Items from a dataset
▼▼▼

(* ===== verification/ScheduledActor.v ===== *)
(** * Scheduled actors (libcaf_core/caf/scheduled_actor.cpp,
      event_based_actor.cpp)

    The event loop of an actor: which messages it handles itself, which it
    passes to its behavior, response handlers or default handlers, which it
    skips, and how it ends.  Code the actor calls into is a parameter that
    answers with the operations it performs on the actor. *)

From stdpp Require Import gmap.
From S2P Require Import Prelude Effects MessageId LifoInbox DefaultMailbox AbstractMailbox AbstractActor LocalActor ActorState.

Module ScheduledActor.

Import Effects DefaultMailbox AbstractMailbox LocalActor ActorState.
Import AbstractActor(error(..), kill, unreachable).

(** [defaults::max_inline_actions_per_run]. *)
Definition max_inline_actions_per_run : Z := 10.

Inductive message_category := ordinary | internal | skipped_category.
Inductive invoke_message_result := consumed | skipped | dropped.
Inductive activation_result := success | terminated | skipped_msg | dropped_msg.

#[export] Instance activation_result_eq_dec : EqDecision activation_result.
Proof. solve_decision. Defined.

(** ** Construction *)

(** The constructor, around an empty mailbox; message IDs start at zero. *)
Definition make_actor {M U} (m : M) (u : U) : actor M U :=
  mk_actor (AbstractActor.mk_actor false false no_error []) false false m [] [] [] [] []
    MessageId.default (Some print_and_drop) (Some builtin) (Some builtin) (Some builtin) (Some builtin)
    (Some builtin) reset [] 0 [] ∅ ∅ ∅ ∅ None ∅ u [].

Section ScheduledActor.

Context {M U : Type} `{MB : Mailbox content M}.

(** The actor's address, the reactions of the code it calls,
    [behavior::timeout], [disposable::disposed], and whether an actor lives on
    another node. *)
Context (self : Z) (react : callback -> U -> list cmd * reply * U).
Context (timeout_of : behavior -> option Z) (is_disposed : U -> Z -> bool) (is_remote : Z -> bool).

(** Whether weak references to observers can be promoted, the unspecified
    iteration order of unordered containers, and bounds on the rounds of the
    loop that disposes watched objects and on the nesting of calls. *)
Context (alive_ref : Z -> bool) (visit_order : gset Z -> list Z) (rounds nesting : nat).

#[local] Abbreviation actor := (actor M U).
#[local] Abbreviation comp := (comp actor).

Definition emit (e : event) : comp unit := modify (fun s => set_trace (trace s ++ [e]) s).

(** ** Enqueueing *)

(** [scheduled_actor::enqueue] on this actor. *)
Definition enqueue (x : element) : comp bool :=
  m ← gets mailbox;
  match push_back x m with
  | None => stuck
  | Some (r, m') =>
      modify (set_mailbox m');;
      match r with
      | unblocked_reader => emit scheduled;; mret true
      | LifoInbox.success => mret true
      | queue_closed =>
          for_each (fun m => if receiver m =? self then mret tt else emit (sent m))
            (bounce_with sec_request_receiver_down x);;
          mret false
      end
  end.

(** Sending a mailbox element to an actor, possibly to itself; sending to a
    null handle only counts as rejected. *)
Definition send_mail (m : mail) : comp unit :=
  if receiver m =? self then enqueue (item m);; mret tt
  else if receiver m =? 0 then mret tt
  else emit (sent m).

Definition send_mails (ms : list mail) : comp unit := for_each send_mail ms.

Definition new_request_id (high : bool) : comp MessageId.message_id :=
  last ← gets last_request_id_;
  let (res, last') := LocalActor.new_request_id high last in
  modify (set_last_request_id last');; mret res.

Definition new_u64_id : comp Z :=
  last ← gets last_request_id_;
  let (res, last') := LocalActor.new_u64_id last in
  modify (set_last_request_id last');; mret res.

(** [respond]: the visitor of message handler results. *)
Definition respond (c : content) : comp unit :=
  cur ← gets current_element_;
  match cur with
  | None => mret tt
  | Some x => let (ms, x') := respond_to self x c in modify (set_current_element (Some x'));; send_mails ms
  end.

Definition visit_result (v : value) : comp unit :=
  match v with
  | returns c => respond c
  | fails e => respond (error_msg e)
  | nothing => mret tt
  end.

(** ** Timeouts *)

(** [timeout_state_.pending = nullptr]. *)
Definition discard_timer : comp unit :=
  modify (fun s => let t := timeout_state_ s in
    set_timeout_state (mk_timeout (mode t) None (timer_id t) (delay t) (idle_handler t)) s).

(** [timeout_state_.pending.dispose()]: disposing a handle also clears it. *)
Definition dispose_timer : comp unit :=
  t ← gets timeout_state_;
  match pending_timer t with
  | Some i => emit (timer_disposed i);; discard_timer
  | None => mret tt
  end.

(** [timeout_state_.id = new_u64_id(); timeout_state_.pending = ...] *)
Definition start_timer (strong : bool) (d : Z) : comp unit :=
  i ← new_u64_id;
  emit (timer_set strong i d);;
  modify (fun s => let t := timeout_state_ s in
    set_timeout_state (mk_timeout (mode t) (Some i) i (delay t) (idle_handler t)) s).

Definition set_receive_timeout : comp unit :=
  dispose_timer;;
  t ← gets timeout_state_;
  match delay t with
  | None => mret tt
  | Some d =>
      match mode t with
      | none => mret tt
      | once_weak | repeat_weak => start_timer false d
      | legacy =>
          bs ← gets bhvrs;
          match bs with
          | [] => modify (set_timeout_state reset)
          | _ => start_timer true d
          end
      | once_strong | repeat_strong => start_timer true d
      end
  end.

(** ** Behaviors *)

Definition become (b : behavior) (discard_old : bool) : comp unit :=
  s ← gets (fun s => s);
  if AbstractActor.is_terminated (base s) || is_shutting_down s then mret tt
  else
    modify (fun s => match discard_old, bhvrs s with
                     | true, b' :: bs => set_erased (erased s ++ [b']) (set_bhvrs bs s)
                     | _, _ => s
                     end);;
    (if negb (b =? 0) then modify (fun s => set_bhvrs (b :: bhvrs s) s) else mret tt);;
    match (if negb (b =? 0) then timeout_of b else None) with
    | Some d =>
        modify (fun s => let t := timeout_state_ s in
          set_timeout_state (mk_timeout legacy (pending_timer t) (timer_id t) (Some d) (idle_handler t)) s);;
        set_receive_timeout
    | None =>
        t ← gets timeout_state_;
        if bool_decide (mode t = legacy) then dispose_timer;; modify (set_timeout_state reset) else mret tt
    end.

(** [bhvr_stack_.pop_back()] on an empty stack is undefined behaviour. *)
Definition unbecome : comp unit :=
  bs ← gets bhvrs;
  match bs with
  | [] => stuck
  | b :: bs' => modify (fun s => set_erased (erased s ++ [b]) (set_bhvrs bs' s))
  end.

(** [bhvr_stack_.clear()]. *)
Definition clear_behaviors : comp unit :=
  modify (fun s => set_erased (erased s ++ reverse (bhvrs s)) (set_bhvrs [] s)).

Definition cleanup_behaviors : comp unit := modify (set_erased []).

(** ** Response handlers *)

Definition add_awaited_response_handler (i : MessageId.message_id) (b : behavior) (timer : option Z) : comp unit :=
  modify (fun s => set_awaited_responses ((i, b, timer) :: awaited_responses_ s) s).

(** [unordered_flat_map]: [find], [emplace] and [erase]. *)
Fixpoint flat_find {A} (i : MessageId.message_id) (xs : list (MessageId.message_id * A)) : option A :=
  match xs with
  | [] => None
  | (k, v) :: xs' => if MessageId.eqb i k then Some v else flat_find i xs'
  end.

▲▲▲

WORK ORDER> Among the lines above, count those that hold the word "emit" and give only the count.

RESPONSE TO THIS EXERCISE> 6